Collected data
------------------------
(** C40: What requests to the web interface can change, however they overlap. After any interleaving of requests and of the steps of
    the edits that they began: if the running
    settings were sound they still are, and they come from those of the start by edits that the requests sent, their masked secrets filled in from the settings each met, and that the validation accepted; a pending restart
    stays pending; symbols of a PLC only disappear from
    the cache; statistics, connections, tasks, symbols and cycle times are left alone; and as long as no request
    is a POST nothing changes at all, the files included. When an edit begins only after the earlier ones were answered, then, as soon as all are answered, the file and the
    running settings are both as at the start, or the file has the text of the running settings, whatever steps on the files failed. (Overlapping edits can leave the file with one and
    the settings with the other, or the file torn: [overlapping_edits_diverge] and [overlapping_edits_tear].) A file is served only if it is one of those compiled in. *)
Theorem web_requests_safe w f l :
  settings_sound (ws_current_settings w) -> files_ok f ->
  let y := web_run (WebSystem_new w f) l in
  settings_sound (ws_current_settings (wy_state y)) /\
  edited (posted l) (ws_current_settings w) (ws_current_settings (wy_state y)) /\
  (ws_restart_pending w = true -> ws_restart_pending (wy_state y) = true) /\ same_parts w (wy_state y) /\ cache_shrinks w (wy_state y) /\
  (Forall (fun e => match e with WvRequest _ rq => rq_method rq <> POST | WvStep _ _ => True end) l ->
     wy_state y = w /\ wy_files y = f) /\
  (one_at_a_time (WebSystem_new w f) l = true -> idle y = true ->
     (ws_current_settings (wy_state y) = ws_current_settings w /\ config_text (wy_files y) = config_text f) \/
     exists text, to_string_pretty (ws_current_settings (wy_state y)) = inr text /\ config_text (wy_files y) = Some text) /\
  forall env rq name ct, (web_request env rq (wy_state y)).1 = Replied (ReplyAsset name ct) -> (name, ct) ∈ assets.
Proof.
  intros Hs Hf y.
  destruct (web_run_ok (posted l) (ws_current_settings w) (WebSystem_new w f) l) as [[_ Hset] [Hp Hr Hc]]; [by split; constructor|done|].
  fold y in Hp, Hset, Hr, Hc. simpl in Hp, Hr, Hc. split_and!; try done.
  - by eapply edited_sound.
  - intros Hl. unfold y. by rewrite web_run_reads.
  - intros Hone Hidle. apply (one_at_a_time_in_step w f (WebSystem_new w f) 0); [|done..]. split_and!; try done. by left.
  - intros env rq name ct. apply asset_served.
Qed.

End Requests.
------------------------
▸ Requirement: Copy whichever lines of the records above contain the word "from".

▸ Your solution:
    settings were sound they still are, and they come from those of the start by edits that the requests sent, their masked secrets filled in from the settings each met, and that the validation accepted; a pending restart
    stays pending; symbols of a PLC only disappear from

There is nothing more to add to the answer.